● Activity
Starting with the first line and ending with the one that holds "PyVal.subscript ud (PStr", retype the entries exactly.

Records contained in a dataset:
####################
(** X14. A login that goes well: the password given (or typed, when none is
    given) is sent with the user name as the query parameters of one POST to
    [/g/aaa/authenticate], the token of its answer is sent as the form body
    of one POST to [/g/aaa/authorize], both through the one new Session the
    retriever keeps; [auth_key] is the cookie of the second answer,
    [user_data] its document, [auth_base_url] is built from
    [active_brand_subdomain], and the attribute [token] stays empty. *)
Theorem login_success (o : Login.Outside) (username : string) (password : option string)
    (s : Login.State) (pw : string) (r1 r2 : Login.Reply) (j tok ud sub : pyval)
    (key : string) :
  password_used o username password = inr pw ->
  Login.remote o (authenticate_post (Login.sessions_made s) username pw) = inr r1 ->
  ok (Login.response r1) = true ->
  json (Login.response r1) = inr j ->
  PyVal.subscript j (PStr "token") = inr tok ->
  Login.remote o (authorize_post (Login.sessions_made s) tok) = inr r2 ->
  ok (Login.response r2) = true ->
  Login.cookies_getitem r2 "auth_key" = inr key ->
  json (Login.response r2) = inr ud ->
  PyVal.subscript ud (PStr "active_brand_subdomain") = inr sub ->
  Login.__init__ o username password s =
  (inr tt,
   Login.mk_State
     (Login.mk_Retriever
        [Login.Lit "https://"; Login.Val sub; Login.Lit ".eagleeyenetworks.com"]
        key "" ud username "/g/aaa/authenticate" "/g/aaa/authorize"
        "https://login.eagleeyenetworks.com" (Some (Login.sessions_made s)))
     (Login.stdout s ++
      [Login.Printed ("Attempting (simple) login: " ++ username ++ "...");
       Login.Printed ("Successful authentication - "
                      ++ Py.str_int (status_code (Login.response r1)));
       Login.PrintedSecs "Completed authentication process: ";
       Login.Printed ("Simple Auth w/ Token : "
                      ++ Py.str_int (status_code (Login.response r2)));
       Login.PrintedSecs "Complete authorization process: "])
     (Login.posted s ++ [authenticate_post (Login.sessions_made s) username pw;
                         authorize_post (Login.sessions_made s) tok])
     (Login.prompted s ++ prompts_of username password)
     (S (Login.sessions_made s))).
Proof. apply init_run. Qed.

Lemma login_success_witness :
  fst (Login.__init__ SampleLogin.outside "user@example.com" None Login.blank) = inr tt /\
  Self_of (Login.self (snd (Login.__init__ SampleLogin.outside "user@example.com" None
                              Login.blank)))
  = mk_Self "c000~0123abcd" /\
  Login.posted (snd (Login.__init__ SampleLogin.outside "user@example.com" None Login.blank))
  = [authenticate_post 0 "user@example.com" "hunter2"; authorize_post 0 (PStr "tok123")].
Proof.
  rewrite (login_success SampleLogin.outside "user@example.com" None Login.blank "hunter2"
             (SampleLogin.reply 200 (inr (PDict [(PStr "token", PStr "tok123")])) [])
             (SampleLogin.reply 200
                (inr (PDict [(PStr "active_brand_subdomain", PStr "c001")]))
                [("auth_key", "c000~0123abcd")])
             (PDict [(PStr "token", PStr "tok123")]) (PStr "tok123")
             (PDict [(PStr "active_brand_subdomain", PStr "c001")]) (PStr "c001")
             "c000~0123abcd");
    try reflexivity.
  repeat split.
Defined.

(** X15. When the credentials are refused (the first POST is answered with a
    4xx or 5xx status), [__init__] raises the [HTTPError] of that status:
    nothing is posted to [/g/aaa/authorize], the success line is not
    printed, and [auth_key] is still empty. *)
Theorem login_refused (o : Login.Outside) (username : string) (password : option string)
    (s : Login.State) (pw : string) (r1 : Login.Reply) :
  password_used o username password = inr pw ->
  Login.remote o (authenticate_post (Login.sessions_made s) username pw) = inr r1 ->
  ok (Login.response r1) = false ->
  Login.__init__ o username password s =
  (inl (Login.HTTPError (status_code (Login.response r1))),
   Login.mk_State (fresh_retriever username (Some (Login.sessions_made s)))
     (Login.stdout s ++ [Login.Printed ("Attempting (simple) login: " ++ username ++ "...")])
     (Login.posted s ++ [authenticate_post (Login.sessions_made s) username pw])
     (Login.prompted s ++ prompts_of username password)
     (S (Login.sessions_made s))).
Proof.
  intros Hpw Hr1 Hok1.
  destruct s as [self0 out0 posted0 prompted0 n]. cbn [Login.sessions_made] in *.
  unfold authenticate_post, fresh_retriever. rewrite <- authenticate_url_eq.
  login_hyps.
  destruct password as [p|]; cbn [password_used prompts_of] in Hpw |- *.
  - injection Hpw as ->. login_run. rewrite Hr1. login_run. rewrite Hok1. login_run.
    rewrite app_nil_r. reflexivity.
  - login_hyps. login_run. rewrite Hpw. login_run. rewrite Hr1. login_run.
    rewrite Hok1. login_run. reflexivity.
Qed.

Lemma login_refused_witness :
  fst (Login.__init__ (Login.mk_Outside SampleLogin.service_refusing (SampleLogin.typing "x"))
         "user@example.com" (Some "wrong") Login.blank)
  = inl (Login.HTTPError 401).
Proof.
  rewrite (login_refused (Login.mk_Outside SampleLogin.service_refusing (SampleLogin.typing "x"))
             "user@example.com" (Some "wrong") Login.blank "wrong"
             (SampleLogin.reply 401 (inl JSONDecodeError) []));
    reflexivity.
Defined.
####################
● Task output
(** X14. A login that goes well: the password given (or typed, when none is
    given) is sent with the user name as the query parameters of one POST to
    [/g/aaa/authenticate], the token of its answer is sent as the form body
    of one POST to [/g/aaa/authorize], both through the one new Session the
    retriever keeps; [auth_key] is the cookie of the second answer,
    [user_data] its document, [auth_base_url] is built from
    [active_brand_subdomain], and the attribute [token] stays empty. *)
Theorem login_success (o : Login.Outside) (username : string) (password : option string)
    (s : Login.State) (pw : string) (r1 r2 : Login.Reply) (j tok ud sub : pyval)
    (key : string) :
  password_used o username password = inr pw ->
  Login.remote o (authenticate_post (Login.sessions_made s) username pw) = inr r1 ->
  ok (Login.response r1) = true ->
  json (Login.response r1) = inr j ->
  PyVal.subscript j (PStr "token") = inr tok ->
  Login.remote o (authorize_post (Login.sessions_made s) tok) = inr r2 ->
  ok (Login.response r2) = true ->
  Login.cookies_getitem r2 "auth_key" = inr key ->
  json (Login.response r2) = inr ud ->
  PyVal.subscript ud (PStr "active_brand_subdomain") = inr sub ->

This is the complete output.